Aiden sighs and gives him an exasperated look.

“You know, most people try to approach the subject with a modicum of subtlety, especially after they realise I can, in fact, kill them.”

“Fuck that. Yes or no, Aiden?”

“Yes,” Aiden’s voice is clear and sure. Lambert is begrudgingly impressed. “I have. And I assure you that every human I’ve ever killed was far more monstrous than this poor ogre ever was or would be.”

Lambert stares into Aiden’s green-gold eyes for a long time. Eventually though the smell starts really getting to him and he almost gags. Aiden, who so far has stared right back at him inflexibly, starts laughing so hard he nearly bends in half.

“Oh my gods, what was that? Lambert, honestly, you looked like you just suddenly remembered you were covered in shit. I can’t believe this was the funniest thing I’ve seen in weeks. You are absolutely hilarious, I can’t believe it”, Aiden gasps in between laughs and attempted breaths.

“Yeah, yeah, cuntface. Listen, I have to go back for my shit and to have a bath, and I’m very likely going to burn these clothes. Are you coming from that shithole on the north?”

“No”, Aiden shakes his head and Lambert notices how his curls bounce around, catching the light. Wait, what?

“… Lambert?”

“Hm?”

“Did you listen to a word I just said?”

“Yeah, absolutely.

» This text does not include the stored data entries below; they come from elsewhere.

Lemma order_counts_index_elem df s :
  s ∈ index (order_counts df) ↔ s ∈ Customer_Segment <$> df.
Proof.
  unfold order_counts. rewrite unstack_index_elem.
  setoid_rewrite size_series_keys. setoid_rewrite elem_of_remove_dups.
  rewrite list_elem_of_fmap. split.
  - intros (t & (r & [= -> ->] & Hr)%list_elem_of_fmap). by exists r.
  - intros (r & -> & Hr). exists (Shipping_Type r).
    by apply (list_elem_of_fmap_2' _ _ r).
Qed.

Lemma order_counts_columns_elem df t :
  t ∈ columns (order_counts df) ↔ t ∈ Shipping_Type <$> df.
Proof.
  unfold order_counts. rewrite unstack_columns_elem.
  setoid_rewrite size_series_keys. setoid_rewrite elem_of_remove_dups.
  rewrite list_elem_of_fmap. split.
  - intros (s & (r & [= -> ->] & Hr)%list_elem_of_fmap). by exists r.
  - intros (r & -> & Hr). exists (Customer_Segment r).
    by apply (list_elem_of_fmap_2' _ _ r).
Qed.

Lemma unstack_NoDup (fill : nat) (ser : list ((string * string) * nat)) :
  NoDup (index (unstack fill ser)) ∧ NoDup (columns (unstack fill ser)).
Proof.
  simpl. rewrite !merge_sort_Permutation. split; apply NoDup_remove_dups.
Qed.

Lemma unstack_n_cells (fill : nat) (ser : list ((string * string) * nat)) :
  n_cells (unstack fill ser) =
  length (index (unstack fill ser)) * length (columns (unstack fill ser)).
Proof.
  unfold n_cells. simpl.
  induction (merge_sort string_le (remove_dups ((λ e, e.1.1) <$> ser)))
    as [|i idx IH]; [done|].
  rewrite fmap_cons. simpl. rewrite length_app, length_fmap, IH. done.
Qed.

Lemma find_label (labels : list string) s :
  s ∈ labels → ∃ i, list_find (λ x, x = s) labels = Some (i, s) ∧
                    labels !! i = Some s.
Proof.
  intros Hs. destruct (list_find_elem_of (λ x, x = s) labels s Hs eq_refl)
    as [[i x] Hfind].
  pose proof Hfind as (Hi & -> & _)%list_find_Some. by exists i.
Qed.

Lemma unstack_cell (fill : nat) (ser : list ((string * string) * nat)) s t :
  s ∈ index (unstack fill ser) → t ∈ columns (unstack fill ser) →
  cell (unstack fill ser) s t =
  Some (default fill ((list_to_map ser : gmap (string * string) nat) !! (s, t))).
Proof.
  intros (i & Hfi & Hi)%find_label (j & Hfj & Hj)%find_label.
  unfold cell. rewrite Hfi, Hfj. simpl in *.
  rewrite list_lookup_fmap, Hi. simpl.
  by rewrite list_lookup_fmap, Hj.
Qed.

No, you didn’t come from the town to the north.”

“And after that?”

“Listen, assbreath, you can’t expect me to listen to everything you say. You don’t seem the kind to stop talking. Ever.”

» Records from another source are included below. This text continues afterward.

(** C3, as stated, fails.  A text of 4001 spaces exceeds 4000 characters,
    yet the reply is the guidance for an empty message, not the "too long"
    one: the blank test comes first.  And on a service built without a key
    a text of 4001 letters gets the "technical difficulties" reply: the
    check for the client comes before both tests. *)
Lemma long_blank_text_is_not_too_long :
  let spaces := repeat 32%N 4001 in
  let letters := repeat 97%N 4001 in
  let r := sendUserMessageToLuna ready_service 0 (fun _ => NeverSettles) spaces [] in
  let r' := sendUserMessageToLuna keyless_service 0 (fun _ => NeverSettles) letters [] in
  4000 < length spaces /\
  settlement r = Fulfilled (Some MSG_DIDNT_CATCH) /\
  settlement r <> Fulfilled (Some MSG_TOO_LONG) /\
  4000 < length letters /\
  settlement r' = Fulfilled (Some MSG_UNAVAILABLE) /\
  settlement r' <> Fulfilled (Some MSG_TOO_LONG).
Proof.
  cbv zeta. split; [rewrite repeat_length; lia|].
  assert (H : settlement (sendUserMessageToLuna ready_service 0
                (fun _ => NeverSettles) (repeat 32%N 4001) [])
              = Fulfilled (Some MSG_DIDNT_CATCH)) by (vm_compute; reflexivity).
  assert (H' : settlement (sendUserMessageToLuna keyless_service 0
                 (fun _ => NeverSettles) (repeat 97%N 4001) [])
               = Fulfilled (Some MSG_UNAVAILABLE)) by (vm_compute; reflexivity).
  rewrite H, H'. split; [reflexivity|]. split; [vm_compute; discriminate|].
  split; [rewrite repeat_length; lia|]. split; [reflexivity|].
  vm_compute. discriminate.
Qed.

(** C3, amended.  A text that is blank, or longer than 4000 code units, is
    answered at once and without any call of the network client.  On an
    initialised service the reply is the guidance string when the text is
    blank (whatever its length) and the "too long" string when it is not
    blank and longer than 4000; on a service without client it is the
    fixed "technical difficulties" string. *)
Theorem guarded_text_never_reaches_network g clock chat text hist :
  blank text = true \/ 4000 < length text ->
  let r := sendUserMessageToLuna g clock chat text hist in
  sent r = [] /\ elapsed r = 0%N /\
  settlement r =
    Fulfilled (Some match ai g with
                    | None => MSG_UNAVAILABLE
                    | Some _ => if blank text then MSG_DIDNT_CATCH else MSG_TOO_LONG
                    end).
Proof.
  intros H r. subst r.
  destruct (ai g) as [client|] eqn:Hai.
  - assert (Hne : ai g <> None) by congruence.
    destruct (blank text) eqn:Hb.
    + now rewrite send_blank.
    + destruct H as [H|H]; [discriminate|]. now rewrite send_too_long.
  - now rewrite send_uninitialised.
Qed.

Lemma guarded_text_never_reaches_network_witness :
  let text := repeat 97%N 4001 in
  let r := sendUserMessageToLuna ready_service 0 (fun _ => NeverSettles) text [] in
  (blank text = true \/ 4000 < length text) /\
  sent r = [] /\ elapsed r = 0%N /\ settlement r = Fulfilled (Some MSG_TOO_LONG).
Proof.
  cbv zeta.
  assert (H : blank (repeat 97%N 4001) = true \/ 4000 < length (repeat 97%N 4001)).
  { right. rewrite repeat_length. lia. }
  split; [exact H|].
  exact (guarded_text_never_reaches_network ready_service 0 (fun _ => NeverSettles)
           (repeat 97%N 4001) [] H).
Defined.

(** A failed call (it throws, is rejected, or loses the race against the
    timer) is put into one of the four classes by its message, and the
    reply is the fixed string of that class. *)
Lemma thrown_failure_reply g clock chat text hist t e :
  ai g <> None -> blank text = false -> length text <= 4000 ->
  race (chat (trim text)) = (t, Rejected e) ->
  settlement (sendUserMessageToLuna g clock chat text hist)
  = Fulfilled (Some (apology (classify e))).
Proof.
  intros H1 H2 H3 H4.
  rewrite send_passes by assumption.
  rewrite (send_try_rejected _ _ _ _ _ _ H4). apply send_catch_reply.
Qed.

(** What a send that passes the guards returns and counts, by the failure
    that it meets. *)
Lemma send_failure_outcome g clock chat text hist f :
  blank text = false -> length text <= 4000 ->
  failure_of g chat text = Some f ->
  settlement (sendUserMessageToLuna g clock chat text hist)
  = Fulfilled (Some (failure_reply f)) /\
  errorCount (metrics (service (sendUserMessageToLuna g clock chat text hist)))
  = (errorCount (metrics g) + counted f)%N.
Proof.
  intros Hb Hlen. unfold failure_of, getAI.
  destruct (ai g) as [client|] eqn:Hai.
  2:{ intros [= <-]. rewrite send_uninitialised by exact Hai. cbn. split; [reflexivity|lia]. }
  assert (Hai' : ai g <> None) by congruence.
  rewrite send_passes by assumption.
  destruct (race (chat (trim text))) as [t [response|e]] eqn:Hrace.
  - unfold send_try. cbn [getMetrics]. rewrite Hrace.
    destruct (Gemini.text response) as [reply|].
    + destruct (truthy reply && (0 <? length (trim reply))); [discriminate|].
      intros [= <-]. cbn [settlement service failure_reply counted].
      rewrite errorCount_logError. cbn. rewrite metrics_warn. split; [reflexivity|lia].
    + intros [= <-]. cbn [settlement service failure_reply counted].
      rewrite errorCount_logError. cbn. rewrite metrics_warn. split; [reflexivity|lia].
  - intros [= <-]. rewrite (send_try_rejected _ _ _ _ _ _ Hrace).
    rewrite send_catch_reply, send_catch_metrics. cbn. rewrite metrics_warn.
    split; [reflexivity|lia].
Qed.

Lemma failure_reply_not_empty f : failure_reply f <> [].
Proof. destruct f as [|[| | |]|]; discriminate. Qed.

(** C5, as stated, fails.  A response without text is a failure of the
    send: the code logs it as an error and counts it, and the reply is a
    fifth fixed string, none of the four of the classes.  A send without a
    client is answered by a sixth. *)
Lemma empty_response_and_missing_client_have_replies_of_their_own :
  let chat : Chat := fun _ => Settles 250 (Fulfilled {| Gemini.text := None |}) in
  let r := sendUserMessageToLuna ready_service 0 chat (lit "hello") [] in
  let r' := sendUserMessageToLuna keyless_service 0 chat (lit "hello") [] in
  settlement r = Fulfilled (Some MSG_EMPTY_RESPONSE) /\
  errorCount (metrics ready_service) = 0%N /\
  errorCount (metrics (service r)) = 1%N /\
  lastError (metrics (service r)) = Some (lit "Empty response received") /\
  (forall k, MSG_EMPTY_RESPONSE <> apology k) /\
  settlement r' = Fulfilled (Some MSG_UNAVAILABLE) /\
  sent r' = [] /\
  (forall k, MSG_UNAVAILABLE <> apology k).
Proof.
  cbn zeta. repeat split; try (vm_compute; reflexivity);
    intros [| | |] H; vm_compute in H; discriminate H.
Qed.

(** C5, amended.  A send that passes the guards fails in one of six ways:
    there is no client, the call fails with a message of one of the four
    classes, or the response carries no text.  Each of them has one fixed
    reply, and the six replies differ from one another; the controller
    appends exactly that reply; the error counter counts every failure but
    the missing client; and two sends that fail in the same way give the
    same reply, whatever the service state, the handle and the text.  A
    send that does not fail returns the trimmed text of the response and
    counts no error. *)
Theorem every_send_failure_has_its_fixed_reply g clock chat text hist :
  blank text = false -> length text <= 4000 ->
  let r := sendUserMessageToLuna g clock chat text hist in
  (forall f,
     failure_of g chat text = Some f ->
     settlement r = Fulfilled (Some (failure_reply f)) /\
     errorCount (metrics (service r)) = (errorCount (metrics g) + counted f)%N /\
     (forall started muted supported speaking s,
        let s' := resume (mkPending r started muted supported speaking) s in
        map msg_text (messages s') = map msg_text (messages s) ++ [failure_reply f]) /\
     (forall g' clock' chat' text' hist',
        blank text' = false -> length text' <= 4000 ->
        failure_of g' chat' text' = Some f ->
        settlement (sendUserMessageToLuna g' clock' chat' text' hist') = settlement r)) /\
  (failure_of g chat text = None ->
   exists t response reply,
     race (chat (trim text)) = (t, Fulfilled response) /\
     Gemini.text response = Some reply /\
     blank reply = false /\
     settlement r = Fulfilled (Some (trim reply)) /\
     errorCount (metrics (service r)) = errorCount (metrics g)) /\
  (forall e, failure_reply (CallFailed (classify e)) = apology (classify e)) /\
  (forall f f', failure_reply f = failure_reply f' -> f = f').
Proof.
  intros Hb Hlen r. split; [|split; [|split]].
  - intros f Hf.
    destruct (send_failure_outcome g clock chat text hist f Hb Hlen Hf) as [Hset Hcount].
    split; [exact Hset|]. split; [exact Hcount|]. split.
    + intros started muted supported speaking s s'. subst s'.
      destruct (resume_with_text (mkPending r started muted supported speaking) s
                  (failure_reply f)) as (_ & _ & Hm).
      * exact Hset.
      * apply failure_reply_not_empty.
      * rewrite Hm, map_app. reflexivity.
    + intros g' clock' chat' text' hist' Hb' Hlen' Hf'.
      destruct (send_failure_outcome g' clock' chat' text' hist' f Hb' Hlen' Hf')
        as [Hset' _].
      subst r. now rewrite Hset, Hset'.
  - unfold failure_of, getAI. destruct (ai g) as [client|] eqn:Hai; [|discriminate].
    assert (Hai' : ai g <> None) by congruence.
    subst r. rewrite send_passes by assumption.
    unfold send_try. cbn [getMetrics].
    destruct (race (chat (trim text))) as [t [response|e]]; [|discriminate].
    destruct (Gemini.text response) as [reply|] eqn:Ht; [|discriminate].
    destruct (truthy reply && (0 <? length (trim reply))) eqn:E; [|discriminate].
    intros _. exists t, response, reply.
    split; [reflexivity|]. split; [exact Ht|]. split.
    + apply andb_true_iff in E as [_ E].
      destruct (blank reply) eqn:Hbr; [|reflexivity].
      apply trim_nil_iff in Hbr. rewrite Hbr in E. discriminate.
    + split; [reflexivity|]. cbn [service]. cbn. now rewrite metrics_warn.
  - reflexivity.
  - intros f f' H.
    destruct f as [|[| | |]|]; destruct f' as [|[| | |]|]; try reflexivity;
      vm_compute in H; discriminate H.
Qed.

Aiden gasps in mock offense, but there’s a smile on his face as he moves his arm as if to punch Lambert’s arm. Except, half the way there, he realises Lambert’s smell and gives up.

“Alright, first of all, you don’t know me like that. I do stop talking quite often. Sometimes I’m eating, sometimes I’m sleeping, sometimes I’m out of breath because some clown made me laugh so hard I couldn’t breathe. Second of all, I was saying that, if you’re willing to play nice for a bit, you could come with me. We can share the payment and I’ll even pay for a bath for you. You seem like you need it, honestly, that hair alone is making me want to shove you in a horse trough and scrub until I can see what colour it originally was.”

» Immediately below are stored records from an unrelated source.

Lemma reachable_invariant (s : State) :
  location_href pg <> "" -> reachable P pg s -> selection_invariant s.
Proof.
  intros Hhref Hr. induction Hr as [s [Hu _]|s ev _ IH].
  - intro H. rewrite init_keeps_selection, Hu in H. contradiction.
  - now apply dispatch_invariant.
Qed.

(** C1. With an empty selection [generateEmbedCode] returns the empty
    string; opening the panel on a page with the share selector, and
    selecting the placeholder in either selector, leave the selection empty,
    both derived fields blank and both copy buttons disabled, without an
    exception; and in every state the script can reach, an empty selection
    comes with blank derived fields and disabled copy buttons. *)
Theorem empty_selection_blank_and_disabled :
  (forall s, currentStoryUrl s = "" ->
             outcome (generateEmbedCode P pg) s = Ok "")
  /\ (forall s, shareStorySelect s <> None ->
                outcome (handlePanelOpen P pg) s = Ok tt
                /\ currentStoryUrl (run (handlePanelOpen P pg) s) = ""
                /\ cleared (run (handlePanelOpen P pg) s))
  /\ (forall s w,
        outcome (handleStoryChange P pg {| target := w; target_value := "" |})
                s = Ok tt
        /\ currentStoryUrl
             (run (handleStoryChange P pg
                     {| target := w; target_value := "" |}) s) = ""
        /\ cleared
             (run (handleStoryChange P pg
                     {| target := w; target_value := "" |}) s))
  /\ (location_href pg <> "" ->
      forall s, reachable P pg s -> currentStoryUrl s = "" ->
                cleared s /\ outcome (generateEmbedCode P pg) s = Ok "").
Proof.
  split; [|split; [|split]].
  - intros s H. unfold outcome. now rewrite generateEmbedCode_empty.
  - apply handlePanelOpen_catalog.
  - intros s w. apply handleStoryChange_placeholder.
  - intros Hhref s Hr H. split.
    + now apply (reachable_invariant s Hhref Hr).
    + unfold outcome. now rewrite generateEmbedCode_empty.
Qed.

(** *** [handlePresetChange] and the preset table *)

Lemma handlePresetChange_found (key : string) (s : State) (w h : string) :
  presets_get key <> Undefined ->
  embedWidthInput s = Some w -> embedHeightInput s = Some h ->
  let chosen :=
    set_embedHeightInput (Some (member_as_value height (presets_get key)))
      (set_embedWidthInput (Some (member_as_value width (presets_get key)))
         s) in
  handlePresetChange P pg key s = updateEmbedCode P pg chosen.
Proof.
  intros Hk Hw Hh. unfold handlePresetChange.
  destruct s as [cur av pan sui scl ssu scs sss eps ewi ehi ect ecc ess sm ef].
  simpl in Hw, Hh. subst ewi ehi.
  destruct (presets_get key); [reflexivity|reflexivity|congruence].
Qed.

It’s Lambert’s turn to fake offense and, because he is in fact an arsehole, he reaches out his hand and rubs it all over Aiden’s too-clean shirt. Aiden lets out a small scream of disgust at this and tries to get away but Lambert follows and soon they’re running in the opposite direction Lambert had come from. They slow down after a while and Lambert thinks he can demonstrate he has the ability to indeed be polite:

“So, bitchtits, you sure you’re not just drawing me into these shitting woods to kill me and keep my head as a fucking trophy?”

“Listen, I’d never keep your head as a trophy. A hand, maybe, or your dick, if you insist on being an unbearable little shit. Why, are you scared of the big bad Cat Witcher?”

Lambert snorts.

“I’m pretty sure you’re more afraid of my smell than I’ll ever be afraid of you, pussytwat. I just don’t know why you’re offering to share your payment with me. Sounds dodgy, at best, and downright like a trap if I think about it too long.”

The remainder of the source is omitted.